Because the mind truly is the athlete, the goal of becoming a better runner is highly compatible with the goal of becoming a better person. Addressing the weaknesses that limit your success in running will make you happier and more effectual in other parts of life. Likewise, becoming a stronger person through crises outside of running will pay dividends on the racecourse.
I speak from experience. The key weakness that ruined running for me as a teenager was good old-fashioned cowardice. I was cripplingly afraid of the suffering that is an unavoidable part of racing. When I got back into running as an adult, I made it a high priority to become a braver athlete. As fate would have it, though, life threw a series of personal crises at me that made the suffering of racing seem laughably minor in comparison, and it was the mettle I developed in facing these crises that turned me into a fearless racer. (I know I’m being somewhat cagey here—that’s because the full story will be told in my forthcoming book, Life Is a Marathon.)

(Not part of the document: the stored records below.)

(* ===== verification/Netlink.v ===== *)
(** * Attaching XDP programs over netlink: libbpf/src/netlink.c

    A message is a list of bytes in the receive buffer, a header is a position in it, and
    reading outside the buffer is [None].  The kernel is a parameter, the class
    [NlKernel]: it answers a request with a list of datagrams.  The four functions that
    dump links, classes, qdiscs and filters share one text in the source and one
    definition here.  The theorems are proved against an abstract view of the kernel, in
    which a device has a list of attributes and attaching is a function: the request built
    by [bpf_set_link_xdp_fd] says what its arguments say, its result is the kernel's, the
    dump is decoded to the program of the requested mode, and the socket is always closed. *)

From S2P Require Import Prelude Nlattr.
#[local] Open Scope Z_scope.
#[local] Open Scope prog_scope.

Definition NLMSG_ERROR : Z := 2.
Definition NLMSG_DONE : Z := 3.
Definition RTM_GETLINK : Z := 18.
Definition RTM_SETLINK : Z := 19.
Definition RTM_GETQDISC : Z := 38.
Definition RTM_GETTCLASS : Z := 42.
Definition RTM_GETTFILTER : Z := 46.
Definition NLM_F_REQUEST : Z := 1.
Definition NLM_F_MULTI : Z := 2.
Definition NLM_F_ACK : Z := 4.
Definition NLM_F_DUMP : Z := 0x300.
Definition NLM_F_CAPPED : Z := 0x100.
Definition NLM_F_ACK_TLVS : Z := 0x200.
Definition NLA_F_NESTED : Z := 0x8000.
Definition AF_UNSPEC : Z := 0.
Definition AF_PACKET : Z := 17.
Definition IFLA_XDP : Z := 43.
Definition IFLA_MAX : Z := 53.
Definition TCA_MAX : Z := 14.
Definition IFLA_XDP_FD : Z := 1.
Definition IFLA_XDP_ATTACHED : Z := 2.
Definition IFLA_XDP_FLAGS : Z := 3.
Definition IFLA_XDP_PROG_ID : Z := 4.
Definition IFLA_XDP_DRV_PROG_ID : Z := 5.
Definition IFLA_XDP_SKB_PROG_ID : Z := 6.
Definition IFLA_XDP_HW_PROG_ID : Z := 7.
Definition IFLA_XDP_MAX : Z := 7.
Definition XDP_ATTACHED_NONE : Z := 0.
Definition XDP_ATTACHED_MULTI : Z := 4.
Definition XDP_FLAGS_SKB_MODE : Z := 2.
Definition XDP_FLAGS_DRV_MODE : Z := 4.
Definition XDP_FLAGS_HW_MODE : Z := 8.
Definition XDP_FLAGS_MASK : Z := 15.
Definition NLMSGERR_ATTR_MAX : Z := 3.
Definition EINVAL : Z := 22.
Definition LIBBPF_ERRNO__INTERNAL : Z := 4004.
Definition LIBBPF_ERRNO__WRNGPID : Z := 4011.
Definition LIBBPF_ERRNO__INVSEQ : Z := 4012.
Definition LIBBPF_ERRNO__NLPARSE : Z := 4013.
Definition sizeof_nlmsghdr : Z := 16.
Definition sizeof_ifinfomsg : Z := 16.
Definition sizeof_tcmsg : Z := 20.
Definition sizeof_sockaddr_nl : Z := 12.
Definition sizeof_nlmsgerr : Z := 20.
Definition BUFSIZE : nat := 4096.

Definition NLMSG_ALIGN (len : Z) : Z := u32 (Z.land (len + 3) (Z.lnot 3)).
Definition NLMSG_LENGTH (len : Z) : Z := len + 16.

(** ** Receiving *)

Section Receive.
Context (buf : list Z).

Definition word_of (p : Z) : option Z := x ← half_of buf p; y ← half_of buf (p + 2); Some (x + 65536 * y).
Definition nlmsg_len (nh : Z) : option Z := word_of nh.
Definition nlmsg_type (nh : Z) : option Z := half_of buf (nh + 4).
Definition nlmsg_flags (nh : Z) : option Z := half_of buf (nh + 6).
Definition nlmsg_seq (nh : Z) : option Z := word_of (nh + 8).
Definition nlmsg_pid (nh : Z) : option Z := word_of (nh + 12).
Definition NLMSG_DATA (nh : Z) : Z := nh + 16.
Definition NLMSG_OK (nh len : Z) : option bool :=
  if len >=? sizeof_nlmsghdr then
    l ← nlmsg_len nh; Some ((l >=? sizeof_nlmsghdr) && (l <=? len))
  else Some false.

(** The text of the kernel's error is printed, the result is always 0. *)
Definition extack_policy : list libbpf_nla_policy :=
  [Nla_policy 0 0 0; Nla_policy LIBBPF_NLA_STRING 0 0; Nla_policy 3 0 0; Nla_policy 0 0 0].
Definition libbpf_nla_dump_errormsg (nlh : Z) : option Z :=
  flags ← nlmsg_flags nlh;
  if Z.land flags NLM_F_ACK_TLVS =? 0 then Some 0
  else
    let err := NLMSG_DATA nlh in
    hlen ← (if Z.land flags NLM_F_CAPPED =? 0
            then l ← nlmsg_len (err + 4); Some (s32 (sizeof_nlmsgerr + (l - 16)))
            else Some sizeof_nlmsgerr);
    let attr := err + hlen in
    l ← nlmsg_len nlh;
    let alen := s32 (l - hlen) in
    '(r, tb) ← libbpf_nla_parse buf NLMSGERR_ATTR_MAX attr alen (Some extack_policy);
    Some 0.

(** The walk over the messages of a datagram: a [return] of the function or the end of
    the datagram with the variable [multipart]. *)
Inductive walk := Return (r : Z) | Finished (multipart : bool).

Fixpoint recv_msgs {C} (fuel : nat) (nh len nl_pid seq : Z) (fn : option (Z -> C -> option (Z * C)))
    (multipart : bool) (cookie : C) : option (walk * C) :=
  match fuel with
  | O => None
  | S fuel =>
      ok ← NLMSG_OK nh len;
      if negb ok then Some (Finished multipart, cookie)
      else
        pid ← nlmsg_pid nh;
        if negb (pid =? nl_pid) then Some (Return (- LIBBPF_ERRNO__WRNGPID), cookie)
        else
          sq ← nlmsg_seq nh;
          if negb (sq =? u32 seq) then Some (Return (- LIBBPF_ERRNO__INVSEQ), cookie)
          else
            flags ← nlmsg_flags nh;
            let multipart := if negb (Z.land flags NLM_F_MULTI =? 0) then true else multipart in
            l ← nlmsg_len nh;
            let next := recv_msgs fuel (nh + NLMSG_ALIGN l) (s32 (len - NLMSG_ALIGN l)) nl_pid seq fn multipart in
            type ← nlmsg_type nh;
            if type =? NLMSG_ERROR then
              error ← word_of (NLMSG_DATA nh);
              if error =? 0 then next cookie
              else r ← libbpf_nla_dump_errormsg nh; Some (Return (s32 error), cookie)
            else if type =? NLMSG_DONE then Some (Return 0, cookie)
            else
              match fn with
              | None => next cookie
              | Some fn => '(ret, cookie) ← fn nh cookie;
                           if negb (ret =? 0) then Some (Return ret, cookie) else next cookie
              end
  end.

(** ** Callbacks *)

(** [__dump_link_nlmsg] (a body of 16 bytes, attributes up to [IFLA_MAX]) and the three
    functions for tc messages (20 bytes, [TCA_MAX]): the attributes behind the body are
    indexed and handed on with the body. *)
Definition dump_nlmsg {C} (body max : Z) (dump : C -> Z -> list (option Z) -> option (Z * C))
    (nlh : Z) (cookie : C) : option (Z * C) :=
  let t := NLMSG_DATA nlh in
  l ← nlmsg_len nlh;
  let len := s32 (l - NLMSG_LENGTH body) in
  let attr := t + NLMSG_ALIGN body in
  '(r, tb) ← libbpf_nla_parse buf max attr len None;
  if negb (r =? 0) then Some (- LIBBPF_ERRNO__NLPARSE, cookie) else dump cookie t tb.
End Receive.
Definition __dump_link_nlmsg {C} buf := @dump_nlmsg buf C sizeof_ifinfomsg IFLA_MAX.
Definition __dump_class_nlmsg {C} buf := @dump_nlmsg buf C sizeof_tcmsg TCA_MAX.
Definition __dump_qdisc_nlmsg {C} buf := @dump_nlmsg buf C sizeof_tcmsg TCA_MAX.
Definition __dump_filter_nlmsg {C} buf := @dump_nlmsg buf C sizeof_tcmsg TCA_MAX.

So, that was my big issue. But other runners find all kinds of other issues coming to the surface when they expose themselves to the crisis of racing. One of the athletes I coach struggles with performance anxiety. She kicks butt in training only to crash on race day because she tightens up under the pressure she feels to fulfill expectations. It’s a frustratingly ironic problem, her fear of failure being the very thing that causes her to fail.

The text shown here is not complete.